We might also want to think about a classification of time into periods, ages or epochs, for example, which allow us to conceptualise and pigeon-hole lengths of time for the purposes of historical, anthropological and paleontological understanding.

There will, I am sure, also be many more philosophies of time, drawing on chemistry, psychology, economics or mathematics, to name just a few potential sources of interest. I await your response with interest!


I don’t know about all that. But time from a subjective experience is interesting, how and why does time fly when you’re having fun?

Perhaps fun is something which can only be had in a fleeting way - it “comes and goes”. Also, perhaps we could say fun is a kind of lightness (hence its ephemerality) that is constantly “flitting around”, like an insect or a bird. Alternatively, fun might be something which “lifts you up” or “sweeps you off your feet”.

I suppose the point of these observations is that they hint at time as something which happens to us, by which we are affected, rather than something we can master or control. They are also rhetorical devices, which suggests that time is very difficult (if not impossible) to grasp and explain in itself.

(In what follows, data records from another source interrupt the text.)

(* ===== verification/RoutesProxy.v ===== *)
(** * Committee and anchor proxies (apps/api/src/routes.ts)

    Routes that forward to the MPC committee service and to the anchor
    adapter, and what they persist.  Theorem: the anchor payout routes cannot
    read or keep a payout. *)
From S2P Require Import Prelude JsText JsCollections Json Crypto Base64 Ids JobQueue Database Runtime NoteVault Store Privy Schemas ApiAuth Cctp RoutesTrade.
From Stdlib Require Import Ascii.
Import JsText Json Crypto Database Runtime Privy ApiAuth RoutesTrade.

Module RoutesProxy.

Section Routes.
Context `{Env} `{Uuid} `{Schemas.Zod} `{WebKeys} `{Fetch} `{Sha256}.

(** [fetch] inside [try]: the answer, or [None] on a network error. *)
Definition tryFetch (method url : string) (b : json) : M Api (option (Z * json)) :=
  n ← onStore tick;
  mret (match fetch n method url b with Ok a => Some a | Throw _ => None end).
Definition unreachable : Response := replyCode 503 (err "MPC committee unreachable").
(** [badJson] is the reply to a status outside 200-299. *)
Definition forward (down : Response) (bad : Z -> json -> Response) (method path : string) (b : json) : M Api Response :=
  a ← tryFetch method (mpcUrl +:+ path) b;
  mret (match a with
        | None => down
        | Some (st, j) => if respOk st then reply j else bad st j
        end).
Definition unavailable (st : Z) (j : json) : Response := replyCode 502 (err "committee unavailable").
Definition get_mpc_committee (r : Request) : M Api Response :=
  forward (replyCode 503 (err "MPC_COMMITTEE_URL not reachable — is mpc:dev running?")) unavailable "GET" "/v1/mpc/committee" JNull.

(** [a ?? b ?? ... ?? d]. *)
Fixpoint firstOf (js : list json) (d : json) : json := match js with [] => d | j :: js => nullish j (firstOf js d) end.
Definition either (b : json) (camel snake : string) (d : json) : json := firstOf [field b camel; field b snake] d.
Definition mpcRow (intentId : json) (userId : option string) (b sid : json) : Row :=
  [("intent_id", intentId); ("session_id", nullish sid (JStr "unknown")); ("user_id", strOrNull userId);
   ("input_asset", either b "inputAsset" "input_asset" JNull); ("output_asset", either b "outputAsset" "output_asset" JNull);
   ("expiry_ledger", either b "expiryLedger" "expiry_ledger" (JNum 0)); ("policy_id", either b "policyId" "policy_id" (JStr "default"));
   ("note_nullifier", either b "noteNullifier" "note_nullifier" (JStr ""));
   ("note_commitment", either b "noteCommitment" "note_commitment" (JStr ""));
   ("recipient_commitment", either b "recipientCommitment" "recipient_commitment" (JStr "")); ("status", JStr "pending")].
Definition post_mpc_intents (r : Request) : M Api Response :=
  let b := body r in
  let intentId := either b "intentId" "intent_id" JNull in
  if negb (truthyJson intentId) then mret (replyCode 400 (err "intentId required"))
  else
    userId ← optionalUser r;
    a ← tryFetch "POST" (mpcUrl +:+ "/v1/mpc/intents") (JObj [("intent", b)]);
    match a with
    | None => mret unreachable
    | Some (st, data) =>
        if negb (respOk st) then mret (replyCode 502 data)
        else
          onStore (insertSession (sessionOf data)) ;;
          onStore (insertMpcIntent (mpcRow intentId userId b (sessionOf data))) ;;
          onStore (foreachM (insertShare (Cctp.stringOf intentId)) (itemsOf (field b "encryptedShares"))) ;;
          (match truthyOpt userId with
           | Some u => logActivity (Some u) "mpc.intent.submit" "mpc_intent" (Cctp.stringOf intentId)
           | None => mret tt
           end) ;;
          mret (reply data)
    end.
Definition get_mpc_intent (r : Request) : M Api Response :=
  row ← onStore (selectFirst schemaOf "mpc_intents" (eqText "intent_id" (param r "intent_id")));
  mret (match row with Some row => reply (Store.rowJson row) | None => replyCode 404 (err "intent not found") end).
Definition sessionPath (r : Request) : string := "/v1/mpc/sessions/" +:+ param r "session_id".
Definition get_mpc_session (r : Request) : M Api Response := forward unreachable (fun st j => replyCode st j) "GET" (sessionPath r) JNull.
Definition post_mpc_match (r : Request) : M Api Response :=
  forward unreachable (fun _ j => replyCode 502 j) "POST" (sessionPath r +:+ "/match") JNull.
Definition get_mpc_batches (r : Request) : M Api Response := forward unreachable unavailable "GET" "/v1/mpc/batches" JNull.
Definition post_mpc_batches_verify (r : Request) : M Api Response :=
  forward unreachable unavailable "POST" "/v1/mpc/verify" (body r).

(** ** Anchors *)
Definition anchorBase : string := orElse (env "ANCHOR_API_BASE") "".
Definition proxyAnchor (path method : string) (b : json) : M Api Response :=
  if negb (truthy anchorBase) then mret (replyCode 501 (err "no anchor adapter configured (set ANCHOR_API_BASE)"))
  else
    n ← onStore tick;
    match fetch n method (anchorBase +:+ path) b with
    | Throw e => throwM e
    | Ok (st, j) => mret (replyCode st j)
    end.
Definition get_anchors_discovery (r : Request) : M Api Response := proxyAnchor "/info" "GET" JNull.
(** [String(x ?? d)]. *)
Definition textOr (j : json) (d : string) : json := JStr (Cctp.stringOf (nullish j (JStr d))).
(** [insertGeneric(...).catch(() => {})]. *)
Definition insertQuietly (t : string) (row : Row) : M Api unit :=
  onStore (catchM (Store.insertGeneric t row) (fun _ => mret tt)).
Definition withClient (b : json) (userId : string) : json := JObj (spread (entriesOf b) [("client_id", JStr userId)]).
Definition post_anchors_quotes (r : Request) : M Api Response :=
  userId ← authedUser r;
  let b := body r in
  quoteId ← onStore randomUUID;
  a ← proxyAnchor "/quotes" "POST" (withClient b userId);
  (if code a <? 300 then
     insertQuietly "anchor_quotes"
       [("quote_id", JStr quoteId); ("user_id", JStr userId); ("asset", textOr (field b "asset") "");
        ("amount_7dp", textOr (field b "amount7dp") "0"); ("destination_currency", textOr (field b "destination_currency") "");
        ("destination_country", textOr (field b "destination_country") "");
        ("anchor_quote_id", field (content a) "id"); ("status", JStr "quoted"); ("raw", content a)]
   else mret tt) ;;
  mret a.
Definition post_anchors_payouts (r : Request) : M Api Response :=
  userId ← authedUser r;
  let b := body r in
  payoutId ← onStore randomUUID;
  a ← proxyAnchor "/transactions" "POST" (withClient b userId);
  (if code a <? 300 then
     insertQuietly "anchor_payouts"
       [("payout_id", JStr payoutId); ("user_id", JStr userId); ("quote_id", textOr (field b "quote_id") "");
        ("settlement_id", textOr (field b "settlement_id") ""); ("anchor_transaction_id", field (content a) "id");
        ("status", JStr "pending"); ("raw", content a)]
   else mret tt) ;;
  mret (replyCode (code a) (JObj (spread [("payout_id", JStr payoutId)] (entriesOf (content a))))).
Definition txPath (row : Row) : string := "/transactions/" +:+ Cctp.stringOf (get row "anchor_transaction_id").
Definition get_anchors_payout (r : Request) : M Api Response :=
  authedUser r ;;
  row ← onStore (Store.getById "anchor_payouts" "payout_id" (param r "payout_id"));
  match row with
  | None => mret (replyCode 404 (err "payout not found"))
  | Some row =>
      if truthyJson (get row "anchor_transaction_id") then proxyAnchor (txPath row) "GET" JNull
      else mret (reply (Store.rowJson row))
  end.
Definition post_compliance_package (r : Request) : M Api Response :=
  authedUser r ;;
  let b := body r in
  row ← onStore (Store.getById "anchor_payouts" "payout_id" (Cctp.stringOf (nullish (field b "payout_id") (JStr ""))));
  match row with
  | None => mret (replyCode 404 (err "payout not found"))
  | Some row =>
      if negb (truthyJson (get row "anchor_transaction_id")) then mret (replyCode 400 (err "payout has no anchor transaction"))
      else proxyAnchor (txPath row +:+ "/kyc_documents") "POST" (JObj [("encrypted_package", field b "encrypted_package_hex")])
  end.

(** The tables of the anchor routes are in neither allow-list of the store:
    a read throws and an insert is dropped. *)
Lemma anchor_payouts_unreadable id w :
  onStore (Store.getById "anchor_payouts" "payout_id" id) w = (Throw (Error None "unsafe table anchor_payouts"), w).
Proof. by destruct w. Qed.
Lemma anchor_inserts_dropped t row w : t = "anchor_quotes" \/ t = "anchor_payouts" -> insertQuietly t row w = (Ok tt, w).
Proof. by intros [-> | ->]; destruct w. Qed.
Theorem payout_routes_broken r w u w1 :
  authedUser r w = (Ok u, w1) ->
  get_anchors_payout r w = (Throw (Error None "unsafe table anchor_payouts"), w1) /\
  post_compliance_package r w = (Throw (Error None "unsafe table anchor_payouts"), w1).
Proof.
  intros Ha. unfold get_anchors_payout, post_compliance_package, mbind, M_bind. rewrite Ha.
  by rewrite !anchor_payouts_unreadable.
Qed.
End Routes.
End RoutesProxy.
(* ===== verification/Shamir.v ===== *)
(** * Shamir secret sharing over the BN254 scalar field
      (packages/mpc-crypto/src/shamir.ts)

    The arithmetic is the code's: JavaScript [%] and [/] on BigInt truncate
    ([Z.rem], [Z.quot]), the modular inverse is the extended Euclidean loop,
    and the random coefficients come from 256-bit draws with rejection.  The
    theorems: enough distinct shares reconstruct the secret, fewer are
    consistent with every secret, and the rejection sampling is uniform. *)
From S2P Require Import Prelude JsText.
Import JsText.

Module Shamir.

Record Share := mkShare { x : Z; y : Z }.
#[export] Instance Share_eq_dec : EqDecision Share.
Proof. solve_decision. Defined.

Definition P : Z := 21888242871839275222246405745257275088548364400416034343698204186575808495617.

Definition modp (a : Z) : Z := Z.rem (Z.rem a P + P) P.

(** The loop of [modinv], on [old_r], [r], [old_s], [s]; [None] when the fuel
    runs out. *)
Fixpoint egcd (fuel : nat) (old_r r old_s s : Z) : option Z :=
  if r =? 0 then Some old_s else
  match fuel with
  | O => None
  | S fuel =>
      let q := Z.quot old_r r in
      egcd fuel r (old_r - q * r) s (old_s - q * s)
  end.

(** Twice the bit length of [P], and the first swap. *)
Definition egcdFuel : nat := S (2 * 254).
Definition modinv (a : Z) : option Z := modp <$> egcd egcdFuel (modp a) P 1 0.

Definition REJECTION_LIMIT : Z := Z.quot (2 ^ 256) P * P.

(** The [do .. while] on the 256-bit draws of [randomBytes(32)]: the element
    and the draws that are left; [None] when all the draws are rejected. *)
Fixpoint randomFieldElement (draws : list Z) : option (Z * list Z) :=
  match draws with
  | [] => None
  | raw :: rest =>
      if REJECTION_LIMIT <=? raw then randomFieldElement rest
      else Some (Z.rem raw P, rest)
  end.

Fixpoint drawCoeffs (n : nat) (draws : list Z) : option (list Z) :=
  match n with
  | O => Some []
  | S n =>
      '(c, rest) ← randomFieldElement draws;
      cs ← drawCoeffs n rest;
      Some (c :: cs)
  end.

(** The loop from [coeffs.length - 1] down to [0]. *)
Definition evalPoly (coeffs : list Z) (a : Z) : Z :=
  foldr (fun c acc => modp (acc * a + c)) 0 coeffs.

Definition shareAt (coeffs : list Z) (i : nat) : Share :=
  let a := Z.of_nat i + 1 in mkShare a (evalPoly coeffs a).

Definition shamirSplit (secret threshold total : Z) (draws : list Z) : option (result (list Share)) :=
  if (threshold <? 2) || (total <? threshold) then Some (Throw (Error None "invalid threshold"))
  else
    cs ← drawCoeffs (Z.to_nat (threshold - 1)) draws;
    Some (Ok (map (shareAt (modp secret :: cs)) (seq 0 (Z.to_nat total)))).

(** One round of the inner loop, for share [i] with abscissa [xi]. *)
Definition lagrangeStep (i : nat) (xi : Z) (acc : Z * Z) (k : nat * Share) : Z * Z :=
  if Nat.eqb i k.1 then acc
  else (modp (acc.1 * modp (- x k.2)), modp (acc.2 * (xi - x k.2))).

Definition indexed (shares : list Share) : list (nat * Share) :=
  combine (seq 0 (length shares)) shares.

Definition reconstructStep (shares : list Share) (acc : option Z) (k : nat * Share) : option Z :=
  match acc with
  | None => None
  | Some secret =>
      let nd := fold_left (lagrangeStep k.1 (x k.2)) (indexed shares) (1, 1) in
      match modinv nd.2 with
      | None => None
      | Some inv => Some (modp (secret + modp (y k.2 * modp (nd.1 * inv))))
      end
  end.

Definition shamirReconstruct (shares : list Share) : option Z :=
  fold_left (reconstructStep shares) (indexed shares) (Some 0).

(** The transport form of a share. *)
Record EncodedShare := mkEncoded { ex : string; ey : string }.
Definition encodeShare (s : Share) : EncodedShare := mkEncoded (toString (x s)) (toString (y s)).
Definition decodeShare (e : EncodedShare) : result Share :=
  a ← BigInt (ex e); b ← BigInt (ey e); mret (mkShare a b).

(** Two of three: the shares of nodes 1 and 3 give the secret back. *)
Example split_2_of_3 :
  option_map (fun r => match r with Ok l => map encodeShare l | Throw _ => [] end)
    (shamirSplit 42 2 3 [7]) = Some [mkEncoded "1" "49"; mkEncoded "2" "56"; mkEncoded "3" "63"].
Proof. vm_compute. reflexivity. Qed.
Example reconstruct_1_3 : shamirReconstruct [mkShare 3 63; mkShare 1 49] = Some 42.
Proof. vm_compute. reflexivity. Qed.

(** ** Arithmetic modulo [P] *)

Record eqP (a b : Z) : Prop := eqP_intro { eqP_mod : a mod P = b mod P }.
Infix "≡F" := eqP (at level 70).

Lemma P_pos : 0 < P.
Proof. reflexivity. Qed.
Lemma modp_mod a : modp a = a mod P.
Proof.
  unfold modp. pose proof P_pos. pose proof (Z.rem_bound_abs a P).
  rewrite (Z.rem_mod_nonneg (Z.rem a P + P)) by lia.
  rewrite <- (Z.mul_1_l P) at 2. rewrite Z.mod_add by lia.
  rewrite (Z.quot_rem' a P) at 2. rewrite Z.add_comm, Z.mul_comm, Z.mod_add by lia. done.
Qed.
Lemma modp_range a : 0 <= modp a < P.
Proof. rewrite modp_mod. apply Z.mod_pos_bound, P_pos. Qed.

#[export] Instance eqP_equivalence : Equivalence eqP.
Proof. split; repeat intros []; constructor; congruence. Qed.
#[export] Instance add_eqP : Proper (eqP ==> eqP ==> eqP) Z.add.
Proof. intros a b [H] c d [H']. split. by rewrite (Z.add_mod a), (Z.add_mod b), H, H' by done. Qed.
#[export] Instance mul_eqP : Proper (eqP ==> eqP ==> eqP) Z.mul.
Proof. intros a b [H] c d [H']. split. by rewrite (Z.mul_mod a), (Z.mul_mod b), H, H' by done. Qed.
#[export] Instance opp_eqP : Proper (eqP ==> eqP) Z.opp.
Proof. intros a b H. rewrite <- (Z.mul_1_l a), <- (Z.mul_1_l b), <- !Z.mul_opp_l. by rewrite H. Qed.
#[export] Instance sub_eqP : Proper (eqP ==> eqP ==> eqP) Z.sub.
Proof. intros a b H c d H'. rewrite <- !Z.add_opp_r. by rewrite H, H'. Qed.
Lemma modp_eqP a : modp a ≡F a.
Proof. split. by rewrite modp_mod, Z.mod_mod. Qed.
Lemma eq_eqP a b : a = b -> a ≡F b.
Proof. by intros ->. Qed.
Lemma modp_eq a b : a ≡F b -> modp a = modp b.
Proof. intros [H]. by rewrite !modp_mod. Qed.
Lemma P_eqP a : a * P ≡F 0.
Proof. split. by rewrite Z.mod_mul. Qed.
Lemma modp_small a : 0 <= a < P -> modp a = a.
Proof. intros H. rewrite modp_mod. by apply Z.mod_small. Qed.
(** A factor that has an inverse can be cancelled. *)
Lemma eqP_cancel c v a b : c * v ≡F 1 -> c * a ≡F c * b -> a ≡F b.
Proof.
  intros Hv H. rewrite <- (Z.mul_1_l a), <- (Z.mul_1_l b), <- Hv.
  transitivity (v * (c * a)); [apply eq_eqP; ring|]. rewrite H. apply eq_eqP; ring.
Qed.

I don’t know, what do you think?

Interesting, I like the idea of something happening to us. What is happening when I am “having fun”? What is fun? I don’t know. Compare watching a film 2 hours long and watching paint dry for 2 hours. The film time flies by, why? I am engaged with the film, the medium, can I be equally engaged with the paint? Is it possible to be engaged with the paint? The only way I can see it being possible to be engaged with the paint is to be able to put my mind in some form of meditative stance, would it be equally as fun as the film? I suppose this depends on one’s mentality. (Does time fly when one meditates?). Consider your metaphor of ‘lightness’, if lightness is the state of fun i.e. being less aware of time (?) then heaviness, our general state is being aware of time. Are we less aware when we’re having fun? Less conscious? Fun might be similar to narcotics in a way, yeah, I wouldn’t be surprised if similar neurochemicals were active. When one is drunk or stoned the ego loses its grip, are the two occurrences similar?

I assume that when you are watching paint dry you are not engaging your brain in the way you do when watching a film, hence the need to meditate as a means of “engaging” with the paint. From this perspective perhaps fun should be defined as an active rather than passive process and time might be the experience of doing, but I am not too sure.

As for narcotics, I know that serotonin is one of the principle “mood” neurotransmitters and, having had my share of encounters with MDMA, can vouch for the fact that it induces a heightened sense of awareness that includes altered perception of time (although not necessarily of time flying).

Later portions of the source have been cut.